- [Problem to work on] How many lines in the records below contain the word "Ltac"? Answer with the number and nothing else.

*** Opening of Data to use ***

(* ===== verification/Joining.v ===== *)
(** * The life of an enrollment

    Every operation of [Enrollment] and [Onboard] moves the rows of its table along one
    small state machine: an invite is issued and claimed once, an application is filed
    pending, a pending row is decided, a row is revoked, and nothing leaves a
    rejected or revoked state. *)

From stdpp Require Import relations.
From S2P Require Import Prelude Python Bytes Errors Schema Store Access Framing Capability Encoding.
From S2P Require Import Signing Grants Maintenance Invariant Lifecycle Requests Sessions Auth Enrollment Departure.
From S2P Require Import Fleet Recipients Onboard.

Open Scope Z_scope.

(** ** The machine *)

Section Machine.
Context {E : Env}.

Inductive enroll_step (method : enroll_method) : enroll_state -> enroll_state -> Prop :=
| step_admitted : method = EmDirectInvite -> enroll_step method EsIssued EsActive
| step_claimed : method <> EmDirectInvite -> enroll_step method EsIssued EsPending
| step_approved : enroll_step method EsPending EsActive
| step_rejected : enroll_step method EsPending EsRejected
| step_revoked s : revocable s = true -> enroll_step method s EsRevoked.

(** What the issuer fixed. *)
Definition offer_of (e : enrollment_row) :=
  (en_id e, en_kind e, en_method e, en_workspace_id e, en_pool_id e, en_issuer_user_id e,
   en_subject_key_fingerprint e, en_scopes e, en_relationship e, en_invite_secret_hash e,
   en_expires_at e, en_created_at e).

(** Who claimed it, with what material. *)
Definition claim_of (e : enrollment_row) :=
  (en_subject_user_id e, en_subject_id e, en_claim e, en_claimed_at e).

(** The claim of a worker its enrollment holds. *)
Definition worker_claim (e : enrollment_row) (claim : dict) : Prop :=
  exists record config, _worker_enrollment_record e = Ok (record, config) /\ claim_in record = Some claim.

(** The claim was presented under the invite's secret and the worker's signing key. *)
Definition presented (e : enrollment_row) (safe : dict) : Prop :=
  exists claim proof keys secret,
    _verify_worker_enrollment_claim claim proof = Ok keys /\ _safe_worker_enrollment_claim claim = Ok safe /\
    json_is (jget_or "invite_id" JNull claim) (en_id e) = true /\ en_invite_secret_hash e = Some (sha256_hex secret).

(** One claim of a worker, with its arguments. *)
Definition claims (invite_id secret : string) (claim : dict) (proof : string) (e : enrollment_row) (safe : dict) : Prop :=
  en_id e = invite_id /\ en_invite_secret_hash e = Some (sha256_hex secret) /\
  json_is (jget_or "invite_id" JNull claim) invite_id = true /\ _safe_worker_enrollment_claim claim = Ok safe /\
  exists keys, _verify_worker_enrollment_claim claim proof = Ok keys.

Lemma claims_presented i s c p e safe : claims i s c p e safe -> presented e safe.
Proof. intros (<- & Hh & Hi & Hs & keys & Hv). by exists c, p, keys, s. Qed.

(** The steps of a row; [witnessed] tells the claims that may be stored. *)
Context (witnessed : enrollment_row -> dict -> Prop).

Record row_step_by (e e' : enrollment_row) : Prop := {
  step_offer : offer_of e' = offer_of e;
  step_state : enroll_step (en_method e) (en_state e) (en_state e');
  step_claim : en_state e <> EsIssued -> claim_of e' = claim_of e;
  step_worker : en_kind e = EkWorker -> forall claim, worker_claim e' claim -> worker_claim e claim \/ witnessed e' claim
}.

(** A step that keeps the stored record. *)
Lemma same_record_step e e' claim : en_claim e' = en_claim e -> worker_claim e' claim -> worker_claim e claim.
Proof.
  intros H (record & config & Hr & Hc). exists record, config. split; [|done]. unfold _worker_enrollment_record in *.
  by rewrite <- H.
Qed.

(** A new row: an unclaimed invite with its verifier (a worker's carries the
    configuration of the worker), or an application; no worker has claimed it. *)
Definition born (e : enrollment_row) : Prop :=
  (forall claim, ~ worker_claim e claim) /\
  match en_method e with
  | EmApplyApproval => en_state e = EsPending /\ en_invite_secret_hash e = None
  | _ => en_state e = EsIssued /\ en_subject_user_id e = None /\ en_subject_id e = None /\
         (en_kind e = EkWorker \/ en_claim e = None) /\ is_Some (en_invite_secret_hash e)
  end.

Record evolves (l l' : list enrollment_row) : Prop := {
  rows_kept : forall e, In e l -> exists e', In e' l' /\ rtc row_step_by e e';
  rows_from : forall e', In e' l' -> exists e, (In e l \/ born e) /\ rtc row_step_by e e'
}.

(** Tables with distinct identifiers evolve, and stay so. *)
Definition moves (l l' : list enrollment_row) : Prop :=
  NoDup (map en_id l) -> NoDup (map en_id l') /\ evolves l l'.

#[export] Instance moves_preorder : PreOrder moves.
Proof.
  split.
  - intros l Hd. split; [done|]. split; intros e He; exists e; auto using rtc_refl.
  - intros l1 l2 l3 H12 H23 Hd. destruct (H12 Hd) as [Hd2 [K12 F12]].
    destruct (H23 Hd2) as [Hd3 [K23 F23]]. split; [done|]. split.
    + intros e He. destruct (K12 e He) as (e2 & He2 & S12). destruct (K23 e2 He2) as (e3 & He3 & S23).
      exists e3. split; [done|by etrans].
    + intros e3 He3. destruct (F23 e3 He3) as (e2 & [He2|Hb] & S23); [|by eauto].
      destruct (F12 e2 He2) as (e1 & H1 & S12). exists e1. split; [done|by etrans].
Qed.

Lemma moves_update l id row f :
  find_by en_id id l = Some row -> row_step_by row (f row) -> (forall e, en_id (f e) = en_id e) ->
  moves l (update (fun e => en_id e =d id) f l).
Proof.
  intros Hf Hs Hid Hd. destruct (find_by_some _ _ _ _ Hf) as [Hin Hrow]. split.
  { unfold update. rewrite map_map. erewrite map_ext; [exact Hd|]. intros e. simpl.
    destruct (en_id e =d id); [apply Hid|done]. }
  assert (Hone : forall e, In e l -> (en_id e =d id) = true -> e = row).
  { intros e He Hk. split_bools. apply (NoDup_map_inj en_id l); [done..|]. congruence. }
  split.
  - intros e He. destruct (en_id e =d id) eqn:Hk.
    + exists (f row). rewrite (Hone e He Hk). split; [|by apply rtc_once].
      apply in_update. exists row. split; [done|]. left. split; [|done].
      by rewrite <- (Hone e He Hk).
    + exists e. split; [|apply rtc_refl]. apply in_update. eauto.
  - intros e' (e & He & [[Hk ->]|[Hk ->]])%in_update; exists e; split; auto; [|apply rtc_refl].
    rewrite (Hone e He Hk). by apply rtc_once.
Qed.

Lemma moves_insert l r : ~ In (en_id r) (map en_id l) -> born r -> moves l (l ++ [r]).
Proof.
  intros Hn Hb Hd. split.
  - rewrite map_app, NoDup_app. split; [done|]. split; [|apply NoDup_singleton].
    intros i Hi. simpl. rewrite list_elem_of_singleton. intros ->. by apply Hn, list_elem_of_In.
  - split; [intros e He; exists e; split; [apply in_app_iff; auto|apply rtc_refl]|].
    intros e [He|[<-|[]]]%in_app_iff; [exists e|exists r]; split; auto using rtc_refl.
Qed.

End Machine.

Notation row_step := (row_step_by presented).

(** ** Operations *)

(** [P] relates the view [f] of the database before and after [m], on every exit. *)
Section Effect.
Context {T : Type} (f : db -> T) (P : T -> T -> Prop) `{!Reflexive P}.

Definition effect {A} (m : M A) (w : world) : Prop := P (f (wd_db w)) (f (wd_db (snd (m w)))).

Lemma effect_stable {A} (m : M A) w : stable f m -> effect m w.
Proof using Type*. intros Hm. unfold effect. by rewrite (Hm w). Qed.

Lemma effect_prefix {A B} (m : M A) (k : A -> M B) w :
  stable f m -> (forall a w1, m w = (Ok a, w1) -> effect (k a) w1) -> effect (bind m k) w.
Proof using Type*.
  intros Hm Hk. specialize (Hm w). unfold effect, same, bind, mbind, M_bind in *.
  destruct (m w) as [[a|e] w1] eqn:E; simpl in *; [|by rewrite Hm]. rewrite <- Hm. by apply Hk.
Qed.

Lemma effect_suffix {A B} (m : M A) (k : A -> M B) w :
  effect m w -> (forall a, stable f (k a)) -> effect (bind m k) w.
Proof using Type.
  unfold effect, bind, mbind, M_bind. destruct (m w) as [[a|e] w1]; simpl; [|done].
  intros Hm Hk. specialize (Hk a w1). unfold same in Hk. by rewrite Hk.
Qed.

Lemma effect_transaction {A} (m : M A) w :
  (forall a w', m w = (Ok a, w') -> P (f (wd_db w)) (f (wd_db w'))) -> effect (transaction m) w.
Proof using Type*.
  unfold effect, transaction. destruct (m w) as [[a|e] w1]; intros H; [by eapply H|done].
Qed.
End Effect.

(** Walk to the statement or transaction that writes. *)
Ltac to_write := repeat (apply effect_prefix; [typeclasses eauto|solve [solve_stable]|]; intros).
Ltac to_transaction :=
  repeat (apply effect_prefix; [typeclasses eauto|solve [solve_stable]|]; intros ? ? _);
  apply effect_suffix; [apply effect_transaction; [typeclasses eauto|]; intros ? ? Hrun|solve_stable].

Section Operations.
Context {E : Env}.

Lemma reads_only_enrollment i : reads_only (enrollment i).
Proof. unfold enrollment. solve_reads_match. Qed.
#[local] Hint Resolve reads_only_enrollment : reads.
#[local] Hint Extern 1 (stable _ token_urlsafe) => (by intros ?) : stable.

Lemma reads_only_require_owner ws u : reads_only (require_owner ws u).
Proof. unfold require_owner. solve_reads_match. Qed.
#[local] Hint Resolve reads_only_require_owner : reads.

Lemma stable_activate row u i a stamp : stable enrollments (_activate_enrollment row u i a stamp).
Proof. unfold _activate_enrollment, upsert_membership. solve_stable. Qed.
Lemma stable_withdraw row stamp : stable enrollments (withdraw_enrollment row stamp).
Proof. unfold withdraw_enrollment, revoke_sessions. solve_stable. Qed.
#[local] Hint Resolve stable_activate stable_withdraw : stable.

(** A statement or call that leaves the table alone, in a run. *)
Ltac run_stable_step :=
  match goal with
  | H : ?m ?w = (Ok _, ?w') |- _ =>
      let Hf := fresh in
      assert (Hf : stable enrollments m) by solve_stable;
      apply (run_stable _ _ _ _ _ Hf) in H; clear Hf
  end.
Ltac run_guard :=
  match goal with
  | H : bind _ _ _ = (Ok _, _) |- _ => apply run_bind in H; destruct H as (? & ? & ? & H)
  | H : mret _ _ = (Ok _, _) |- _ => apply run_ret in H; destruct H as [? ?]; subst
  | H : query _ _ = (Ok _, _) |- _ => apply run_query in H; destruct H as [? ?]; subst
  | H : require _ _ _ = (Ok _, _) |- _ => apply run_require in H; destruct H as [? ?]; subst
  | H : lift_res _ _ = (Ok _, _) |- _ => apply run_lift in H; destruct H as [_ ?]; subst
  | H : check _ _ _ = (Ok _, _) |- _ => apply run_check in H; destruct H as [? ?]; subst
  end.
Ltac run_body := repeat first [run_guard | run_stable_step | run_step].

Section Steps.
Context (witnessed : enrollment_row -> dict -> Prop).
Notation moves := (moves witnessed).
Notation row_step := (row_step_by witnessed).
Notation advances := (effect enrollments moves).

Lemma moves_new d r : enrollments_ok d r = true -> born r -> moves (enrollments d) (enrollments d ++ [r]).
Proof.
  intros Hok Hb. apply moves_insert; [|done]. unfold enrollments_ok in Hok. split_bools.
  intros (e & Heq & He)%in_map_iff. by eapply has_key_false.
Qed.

*** Close of Data to use ***
*** Opening of Data to use ***

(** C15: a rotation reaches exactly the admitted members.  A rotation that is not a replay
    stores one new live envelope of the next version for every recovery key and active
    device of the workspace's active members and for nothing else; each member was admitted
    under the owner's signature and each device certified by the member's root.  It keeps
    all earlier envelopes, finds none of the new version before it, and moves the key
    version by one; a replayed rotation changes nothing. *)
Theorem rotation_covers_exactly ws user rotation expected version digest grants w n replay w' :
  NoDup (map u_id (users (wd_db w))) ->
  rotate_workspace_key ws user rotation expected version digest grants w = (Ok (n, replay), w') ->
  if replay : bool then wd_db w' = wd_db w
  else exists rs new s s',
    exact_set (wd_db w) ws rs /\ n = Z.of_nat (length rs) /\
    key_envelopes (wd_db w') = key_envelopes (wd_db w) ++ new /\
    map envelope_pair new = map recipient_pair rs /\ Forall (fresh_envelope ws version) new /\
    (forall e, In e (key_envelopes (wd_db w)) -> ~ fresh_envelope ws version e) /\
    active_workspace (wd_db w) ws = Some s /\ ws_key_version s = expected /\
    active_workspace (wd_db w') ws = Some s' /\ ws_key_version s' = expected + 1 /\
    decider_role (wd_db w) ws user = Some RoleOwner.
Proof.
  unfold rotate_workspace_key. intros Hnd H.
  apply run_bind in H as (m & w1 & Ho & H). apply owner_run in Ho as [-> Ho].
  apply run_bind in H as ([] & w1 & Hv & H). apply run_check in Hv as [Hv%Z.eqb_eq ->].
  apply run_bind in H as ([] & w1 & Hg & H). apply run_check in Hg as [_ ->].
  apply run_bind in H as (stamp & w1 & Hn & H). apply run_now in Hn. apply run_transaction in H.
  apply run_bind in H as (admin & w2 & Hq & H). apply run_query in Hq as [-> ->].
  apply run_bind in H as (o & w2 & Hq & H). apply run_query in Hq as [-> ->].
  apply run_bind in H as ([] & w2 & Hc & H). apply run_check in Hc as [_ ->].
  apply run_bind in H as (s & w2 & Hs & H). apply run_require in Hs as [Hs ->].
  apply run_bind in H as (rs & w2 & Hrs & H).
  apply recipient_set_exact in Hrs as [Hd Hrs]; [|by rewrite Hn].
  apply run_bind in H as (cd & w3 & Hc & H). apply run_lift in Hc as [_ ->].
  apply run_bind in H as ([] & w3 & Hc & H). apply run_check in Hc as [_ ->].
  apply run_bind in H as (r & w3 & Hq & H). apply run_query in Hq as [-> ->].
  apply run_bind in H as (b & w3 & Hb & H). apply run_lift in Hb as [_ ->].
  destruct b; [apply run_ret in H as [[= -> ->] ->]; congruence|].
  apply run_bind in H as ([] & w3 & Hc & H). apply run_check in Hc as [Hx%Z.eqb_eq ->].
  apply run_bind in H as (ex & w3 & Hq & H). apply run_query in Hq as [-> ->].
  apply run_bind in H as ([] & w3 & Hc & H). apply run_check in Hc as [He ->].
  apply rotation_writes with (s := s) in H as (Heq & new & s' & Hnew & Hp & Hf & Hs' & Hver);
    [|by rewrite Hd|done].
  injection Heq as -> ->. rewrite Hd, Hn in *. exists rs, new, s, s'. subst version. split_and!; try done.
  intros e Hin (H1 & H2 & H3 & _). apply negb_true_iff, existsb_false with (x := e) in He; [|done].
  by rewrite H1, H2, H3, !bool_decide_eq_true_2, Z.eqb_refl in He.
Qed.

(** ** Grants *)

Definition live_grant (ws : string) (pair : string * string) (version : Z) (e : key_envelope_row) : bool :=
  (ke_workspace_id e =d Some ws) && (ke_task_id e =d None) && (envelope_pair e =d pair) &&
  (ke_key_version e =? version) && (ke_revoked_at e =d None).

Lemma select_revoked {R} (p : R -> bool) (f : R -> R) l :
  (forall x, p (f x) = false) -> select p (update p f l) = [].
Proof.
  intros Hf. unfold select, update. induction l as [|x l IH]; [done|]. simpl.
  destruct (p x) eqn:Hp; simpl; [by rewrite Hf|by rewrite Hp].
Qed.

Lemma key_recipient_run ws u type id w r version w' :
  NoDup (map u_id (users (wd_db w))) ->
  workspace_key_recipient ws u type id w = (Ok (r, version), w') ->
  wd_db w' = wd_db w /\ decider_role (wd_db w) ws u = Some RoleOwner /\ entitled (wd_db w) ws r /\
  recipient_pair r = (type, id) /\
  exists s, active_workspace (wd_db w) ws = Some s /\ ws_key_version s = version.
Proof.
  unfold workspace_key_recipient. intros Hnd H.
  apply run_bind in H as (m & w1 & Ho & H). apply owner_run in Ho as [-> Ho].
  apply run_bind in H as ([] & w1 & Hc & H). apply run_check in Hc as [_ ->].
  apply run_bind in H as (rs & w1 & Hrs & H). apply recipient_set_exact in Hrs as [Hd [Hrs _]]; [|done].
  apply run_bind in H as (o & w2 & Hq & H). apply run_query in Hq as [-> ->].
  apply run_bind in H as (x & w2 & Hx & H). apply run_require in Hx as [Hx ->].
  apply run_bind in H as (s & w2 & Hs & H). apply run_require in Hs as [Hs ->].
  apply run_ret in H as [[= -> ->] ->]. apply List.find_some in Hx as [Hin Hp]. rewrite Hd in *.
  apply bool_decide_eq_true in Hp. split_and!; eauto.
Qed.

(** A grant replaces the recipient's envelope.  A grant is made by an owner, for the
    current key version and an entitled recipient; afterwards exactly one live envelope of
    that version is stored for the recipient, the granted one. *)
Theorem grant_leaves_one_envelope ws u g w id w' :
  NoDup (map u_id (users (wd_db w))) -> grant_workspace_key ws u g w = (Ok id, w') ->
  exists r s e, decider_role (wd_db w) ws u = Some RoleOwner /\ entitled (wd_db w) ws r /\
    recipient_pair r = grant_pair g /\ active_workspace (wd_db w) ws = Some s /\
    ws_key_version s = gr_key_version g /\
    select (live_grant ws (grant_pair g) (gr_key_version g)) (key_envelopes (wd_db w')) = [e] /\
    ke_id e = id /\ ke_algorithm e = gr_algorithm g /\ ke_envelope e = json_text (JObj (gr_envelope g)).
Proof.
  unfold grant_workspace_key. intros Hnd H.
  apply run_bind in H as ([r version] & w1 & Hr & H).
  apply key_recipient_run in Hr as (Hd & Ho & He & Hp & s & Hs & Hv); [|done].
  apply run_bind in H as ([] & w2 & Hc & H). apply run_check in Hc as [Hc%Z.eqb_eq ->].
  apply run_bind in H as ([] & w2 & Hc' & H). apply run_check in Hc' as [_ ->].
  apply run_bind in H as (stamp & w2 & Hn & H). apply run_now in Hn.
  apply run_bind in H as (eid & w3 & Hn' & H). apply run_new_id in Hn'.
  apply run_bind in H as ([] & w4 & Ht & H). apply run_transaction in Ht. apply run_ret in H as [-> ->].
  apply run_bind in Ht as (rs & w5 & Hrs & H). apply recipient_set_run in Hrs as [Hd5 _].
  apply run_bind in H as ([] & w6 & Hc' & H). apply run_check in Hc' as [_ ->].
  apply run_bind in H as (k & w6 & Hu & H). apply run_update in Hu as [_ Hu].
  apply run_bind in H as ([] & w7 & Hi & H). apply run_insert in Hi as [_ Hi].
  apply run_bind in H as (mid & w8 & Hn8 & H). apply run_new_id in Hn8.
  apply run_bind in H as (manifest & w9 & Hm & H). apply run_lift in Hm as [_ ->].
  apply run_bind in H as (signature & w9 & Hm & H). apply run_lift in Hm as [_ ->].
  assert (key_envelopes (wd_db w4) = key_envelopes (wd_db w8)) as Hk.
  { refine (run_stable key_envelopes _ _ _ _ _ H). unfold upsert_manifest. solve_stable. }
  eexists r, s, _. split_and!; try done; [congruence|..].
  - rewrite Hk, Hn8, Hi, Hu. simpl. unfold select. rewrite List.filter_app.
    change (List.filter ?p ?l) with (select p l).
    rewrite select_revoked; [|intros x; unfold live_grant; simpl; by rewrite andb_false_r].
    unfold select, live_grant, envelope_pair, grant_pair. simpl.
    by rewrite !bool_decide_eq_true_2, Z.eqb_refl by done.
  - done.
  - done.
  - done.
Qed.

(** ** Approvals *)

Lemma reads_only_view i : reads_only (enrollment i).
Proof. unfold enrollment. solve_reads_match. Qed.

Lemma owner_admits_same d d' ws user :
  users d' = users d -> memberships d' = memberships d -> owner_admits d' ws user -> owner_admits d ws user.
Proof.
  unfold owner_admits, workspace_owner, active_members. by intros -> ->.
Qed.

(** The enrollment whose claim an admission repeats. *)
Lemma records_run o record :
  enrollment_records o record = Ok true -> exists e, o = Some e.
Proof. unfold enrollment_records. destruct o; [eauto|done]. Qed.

*** Close of Data to use ***

- [Answer for this exercise] 5